» **DIRECTIONS**: Here are the records. Write out exactly the lines between the one holding "Some AAD_PKCE_VERIFIER ∧" and the one holding "intros Hok Hp", inclusive.

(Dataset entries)
━━━━━━━━━━━━━━━━━━━━

(** [reencrypt_to_v3]: the stores and the number of upgraded values. *)
Definition reencrypt_to_v3 (st : Crypto) (s : Stores) : Stores * nat :=
  match MASTER_KEY st with
  | None => (s, 0)
  | Some _ =>
      let '(ca, n1) := upgrade_ca_certificate_keys st (ca_certificates s) in
      let '(oidc, n2) := upgrade_oidc_client_secrets st (oidc_providers s) in
      let '(flows, n3) := upgrade_oidc_flow_pkce_verifiers st (pending_oidc_flows s) in
      let '(chans, n4) := upgrade_notification_channel_configs st (notification_channels s) in
      let '(pc, n5) := upgrade_plugin_configs st (plugin_configs s) in
      let '(pts, n6) := upgrade_plugin_type_settings st (plugin_type_settings s) in
      let '(ips, n7) := upgrade_instance_plugin_settings st (instance_plugin_setting s) in
      let '(settings, n8) := upgrade_settings st (global_settings s) in
      (mkStores ca oidc flows chans pc pts ips settings, n1 + n2 + n3 + n4 + n5 + n6 + n7 + n8)
  end.

(** The columns are read with the data they are encrypted with. *)
Lemma aad_map_spec entries m m' :
  aad_map entries m = Ok m' → m ⊆ m' ∧ ∀ e, e ∈ entries → m' !! e_column e = Some (e_aad e).
Proof.
  revert m. induction entries as [|e entries IH]; intros m; cbn [aad_map]; [by intros [= <-]; split; [|set_solver]|].
  destruct (m !! e_column e) as [x|] eqn:Hm; [done|]. intros [Hsub Hall]%IH. split.
  - etrans; [|exact Hsub]. by apply insert_subseteq.
  - intros e' [->|Hin]%elem_of_cons; [|by apply Hall].
    eapply lookup_weaken; [|exact Hsub]. apply lookup_insert_eq.
Qed.

Lemma registered_columns embedded st k :
  MASTER_KEY st = Some k → COLUMN_AAD_REGISTRY st = None →
  is_ok (aad_map (column_entries embedded) ∅) = true →
  let st' := register_column_aad_mappings embedded st in
  column_aad st' "key_pem" = Some AAD_CA_KEY_PEM ∧ column_aad st' "client_secret" = Some AAD_OIDC_CLIENT_SECRET
  ∧ column_aad st' "pkce_verifier" = Some AAD_PKCE_VERIFIER ∧ column_aad st' "config" = Some AAD_NOTIFICATION_CONFIG.
Proof.
  intros Hk Hr Hok. simpl. unfold register_column_aad_mappings. rewrite Hk. unfold register_column_aad.
  destruct (aad_map (column_entries embedded) ∅) as [m|] eqn:Hm; [|done]. rewrite Hr.
  destruct (aad_map_spec _ _ _ Hm) as [_ Hall]. unfold column_aad. cbn.
  split_and!; [apply (Hall (mkEntry "ca_certificates" "key_pem" AAD_CA_KEY_PEM))
              |apply (Hall (mkEntry "oidc_providers" "client_secret" AAD_OIDC_CLIENT_SECRET))
              |apply (Hall (mkEntry "pending_oidc_flows" "pkce_verifier" AAD_PKCE_VERIFIER))
              |apply (Hall (mkEntry "notification_channels" "config" AAD_NOTIFICATION_CONFIG))];
    unfold column_entries; set_solver.
Qed.

(** The fuel of the passes is enough. *)
Lemma upgrade_column_ends st table column aad t :
  keys_sorted t →
  upgrade_table (try_get st column) (λ k p, e ← encrypted_new (nonces table k) st p aad; Ok (db_value e))
    (writes table) (S (length t)) None (t, 0) = Some (upgrade_column st table column aad t).
Proof.
  intros Hs. unfold upgrade_column.
  destruct (simple_ends (try_get st column) (λ k p, e ← encrypted_new (nonces table k) st p aad; Ok (db_value e))
    (writes table) (S (length t)) None [] t 0 (cut_start t Hs) ltac:(lia)) as [res Hres].
  change ([] ++ t) with t in Hres. by rewrite Hres.
Qed.

(** A setting keeps its secret, whether or not it is upgraded. *)
Lemma setting_keeps_secret sha256 st key aad m stored p :
  rings_ok sha256 st → PLAINTEXT_MODE st = false → str_len (setting_nonce key) = 12 → is_utf8 stored →
  m !! key = Some (JString stored) → decrypt_str st stored aad = Ok p →
  ∃ stored', (upgrade_setting st key aad m).1 !! key = Some (JString stored') ∧ decrypt_str st stored' aad = Ok p.
Proof.
  intros Hok Hp Hn Hu Hm Hd. unfold upgrade_setting. rewrite Hm.
  destruct (_ && _); [by eauto|]. destruct (starts_with _ _); [by eauto|]. rewrite Hd.
  destruct (encrypt_str (setting_nonce key) st p aad) as [v|] eqn:Ev; [|by eauto].
  destruct (setting_writes key); [|by eauto]. exists v. cbn [fst]. split; [apply lookup_insert_eq|].
  destruct (decrypt_encrypted sha256 (setting_nonce key) st st p aad v) as [Hv _]; try done.
  - split; [done|]. intros r Hr. by exists r.
  - by eapply decrypt_utf8.
Qed.

End Pass.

━━━━━━━━━━━━━━━━━━━━

» **EXERCISE OUTPUT**:
  ∧ column_aad st' "pkce_verifier" = Some AAD_PKCE_VERIFIER ∧ column_aad st' "config" = Some AAD_NOTIFICATION_CONFIG.
Proof.
  intros Hk Hr Hok. simpl. unfold register_column_aad_mappings. rewrite Hk. unfold register_column_aad.
  destruct (aad_map (column_entries embedded) ∅) as [m|] eqn:Hm; [|done]. rewrite Hr.
  destruct (aad_map_spec _ _ _ Hm) as [_ Hall]. unfold column_aad. cbn.
  split_and!; [apply (Hall (mkEntry "ca_certificates" "key_pem" AAD_CA_KEY_PEM))
              |apply (Hall (mkEntry "oidc_providers" "client_secret" AAD_OIDC_CLIENT_SECRET))
              |apply (Hall (mkEntry "pending_oidc_flows" "pkce_verifier" AAD_PKCE_VERIFIER))
              |apply (Hall (mkEntry "notification_channels" "config" AAD_NOTIFICATION_CONFIG))];
    unfold column_entries; set_solver.
Qed.

(** The fuel of the passes is enough. *)
Lemma upgrade_column_ends st table column aad t :
  keys_sorted t →
  upgrade_table (try_get st column) (λ k p, e ← encrypted_new (nonces table k) st p aad; Ok (db_value e))
    (writes table) (S (length t)) None (t, 0) = Some (upgrade_column st table column aad t).
Proof.
  intros Hs. unfold upgrade_column.
  destruct (simple_ends (try_get st column) (λ k p, e ← encrypted_new (nonces table k) st p aad; Ok (db_value e))
    (writes table) (S (length t)) None [] t 0 (cut_start t Hs) ltac:(lia)) as [res Hres].
  change ([] ++ t) with t in Hres. by rewrite Hres.
Qed.

(** A setting keeps its secret, whether or not it is upgraded. *)
Lemma setting_keeps_secret sha256 st key aad m stored p :
  rings_ok sha256 st → PLAINTEXT_MODE st = false → str_len (setting_nonce key) = 12 → is_utf8 stored →
  m !! key = Some (JString stored) → decrypt_str st stored aad = Ok p →
  ∃ stored', (upgrade_setting st key aad m).1 !! key = Some (JString stored') ∧ decrypt_str st stored' aad = Ok p.
Proof.
  intros Hok Hp Hn Hu Hm Hd. unfold upgrade_setting. rewrite Hm.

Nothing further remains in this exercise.